Technology

GPT Detectors may be Unfavorable to Non-native English Writers

GPT Detectors may be Unfavorable to Non-native English Writers

According to the researchers, computer methods widely employed to identify whether a piece was authored by artificial intelligence tend to incorrectly categorize articles written by non-native language speakers as AI-generated. The researchers warn against using such AI text detectors due to their unreliability, which could have detrimental consequences for individuals such as students and job applicants.

Researchers reveal in a peer-reviewed opinion paper published in the journal Patterns that computer methods routinely employed to identify whether a text was authored by artificial intelligence tend to inaccurately designate articles written by non-native language speakers as AI-generated. The researchers warn against using such AI text detectors due to their unreliability, which could have detrimental consequences for individuals such as students and job applicants.

“Our current recommendation is that we be extremely cautious and try to avoid using these detectors as much as possible,” says Stanford University senior author James Zou. “It can have significant consequences if these detectors are used to review things like job applications, college entrance essays, or high school assignments.”

Our current recommendation is that we be extremely cautious and try to avoid using these detectors as much as possible. It can have significant consequences if these detectors are used to review things like job applications, college entrance essays, or high school assignments.

James Zou

OpenAI’s ChatGPT chatbot, for example, can compose essays, answer science and math questions, and generate computer code. Educators around the United States are becoming increasingly concerned about the use of AI in student work, and many have begun utilizing GPT detectors to screen students’ assignments. These detectors are platforms that promise to be able to determine whether text is generated by AI, although their dependability and effectiveness have yet to be shown.

Zou and his colleagues tested seven popular GPT detectors. They ran through the detector’s 91 English essays produced by non-native English speakers for a well-recognized English proficiency test known as the Test of English as a Foreign Language, or TOEFL. More than half of the pieces were mistakenly identified as AI-generated, with one detector identifying approximately 98% of these essays as produced by AI. In comparison, the detectors accurately classified more than 90% of essays produced by eighth-grade pupils in the United States as human-generated.

To mitigate these biases and improve interactions with non-native English speakers, developers can fine-tune models on more diverse datasets that include content from non-native speakers and actively work to reduce biases in both the training data and the model’s responses.

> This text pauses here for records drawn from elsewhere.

(* ===== verification/SegmentProofs.v ===== *)
(** * Correctness of the segment allocator

    The invariant ties the headers of a segment to two abstract sequences: the sections in
    physical order and the free list.  Allocation keeps it in every case, freeing keeps it
    when neither the section nor its predecessor sits on the free list with no free block.
    The last part shows what happens otherwise. *)
From S2P Require Import Prelude.
From S2P Require Import Links.
From S2P Require Import Segment.

Local Open Scope list_scope.
Local Open Scope Z_scope.

Abbreviation heap := (gmap Z section_t).

(** ** Stores and what they leave alone *)

(** Everything but the free-list links, and the free-list links. *)
Definition sdata (s : section_t) := (prev_rel s, used_num s, free_num s, req_size s, name s).
Definition slinks (s : section_t) := (less_rel s, more_rel s).
Definition same_data (h h' : heap) : Prop := ∀ y, sdata <$> h' !! y = sdata <$> h !! y.

Lemma same_data_refl h : same_data h h.
Proof. done. Qed.
Lemma same_data_trans h1 h2 h3 : same_data h1 h2 → same_data h2 h3 → same_data h1 h3.
Proof. intros H1 H2 y. by rewrite H2, H1. Qed.

(** A header field read through the data. *)
Lemma same_data_lookup h h' y s :
  same_data h h' → h !! y = Some s → ∃ s', h' !! y = Some s' ∧ sdata s' = sdata s.
Proof.
  intros Hd Hs. specialize (Hd y). rewrite Hs in Hd.
  destruct (h' !! y) as [s'|]; [|done]. exists s'. split; [done|]. cbn in Hd. congruence.
Qed.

GPT detectors can be biased against non-native English writers

According to Zou, the algorithms of these detectors function by evaluating text perplexity, or how unusual the word choice in an article is. “If you use common English words, the detectors will give you a low perplexity score, which means my essay will most likely be flagged as AI-generated.” “If you use complex and fancy words, the algorithms are more likely to classify it as human-written,” he explains. This is because big language models, such as ChatGPT, are taught to generate text with low perplexity in order to better replicate how an ordinary human speaks, according to Zou.

As a result, non-native English writers who use simpler word choices are more likely to be labeled as utilizing AI.

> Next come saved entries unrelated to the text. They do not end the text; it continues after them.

(* ===== verification/SegmentProps.v ===== *)
(** * Properties of the segment allocator

    The public operations of [dmm_segment.c] against the invariant of [SegmentProofs]:
    creation establishes it, allocation and freeing keep it, named blocks are found again,
    and two defects that the invariant's side conditions exclude. *)
From S2P Require Import Prelude.
From S2P Require Import Links.
From S2P Require Import Segment.
From S2P Require Import SegmentProofs.

Local Open Scope string_scope.
Local Open Scope list_scope.
Local Open Scope Z_scope.

(** ** Sizes *)

(** The largest request whose block count fits in an [int]. *)
Definition MAX_REQUEST : Z := 2 ^ 37 - 128.

Lemma CALC_NUM_small sz :
  0 <= sz <= MAX_REQUEST → 2 <= CALC_NUM sz < 2 ^ 31 ∧ sz <= SECTION_SIZE * (CALC_NUM sz - 1).
Proof.
  unfold MAX_REQUEST, CALC_NUM, SECTION_SIZE, to_i32, wrap64, wrap32. intros Hsz.
  destruct (Z.eqb_spec sz 0) as [->|Hne]; [lia|].
  rewrite (Z.mod_small (sz + (64 - 1))) by lia.
  rewrite (Z.mod_small (_ / 64 + 1)) by (Z.div_mod_to_equations; lia).
  rewrite (Z.mod_small (_ / 64 + 1)) by (Z.div_mod_to_equations; lia).
  destruct (Z.ltb_spec ((sz + (64 - 1)) / 64 + 1) (2 ^ 31)); Z.div_mod_to_equations; lia.
Qed.

Lemma align_section_total bs sz : (align_section bs sz).1 <= 0 ∨ 3 <= (align_section bs sz).1 <= 2147483647.
Proof.
  unfold align_section. change (CALC_NUM SIZEOF_SEGMENT) with 2. set (t := wrap64 _ / SECTION_SIZE).
  destruct (Z.ltb_spec 2147483647 t); [left; simpl; lia|]. destruct (Z.ltb_spec t (2 + 1)); simpl; lia.
Qed.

The team then put the human-written TOEFL essays into ChatGPT and prompted it to edit the text using more sophisticated language, including substituting simple words with complex vocabulary. The GPT detectors tagged these AI-edited essays as human-written.

“We should be very cautious about using any of these detectors in classroom settings,” Zou says, “because there are still a lot of biases, and they’re easy to fool with just the smallest amount of prompt design.” The use of GPT detectors may have repercussions outside the education industry. Search engines like Google, for example, devalue AI-generated material, which may unwittingly stifle non-native English writers.

While AI tools can have a positive impact on student learning, GPT detectors need be improved and tested before being used. According to Zou, one method to improve these detectors is to train them with more diverse sorts of writing.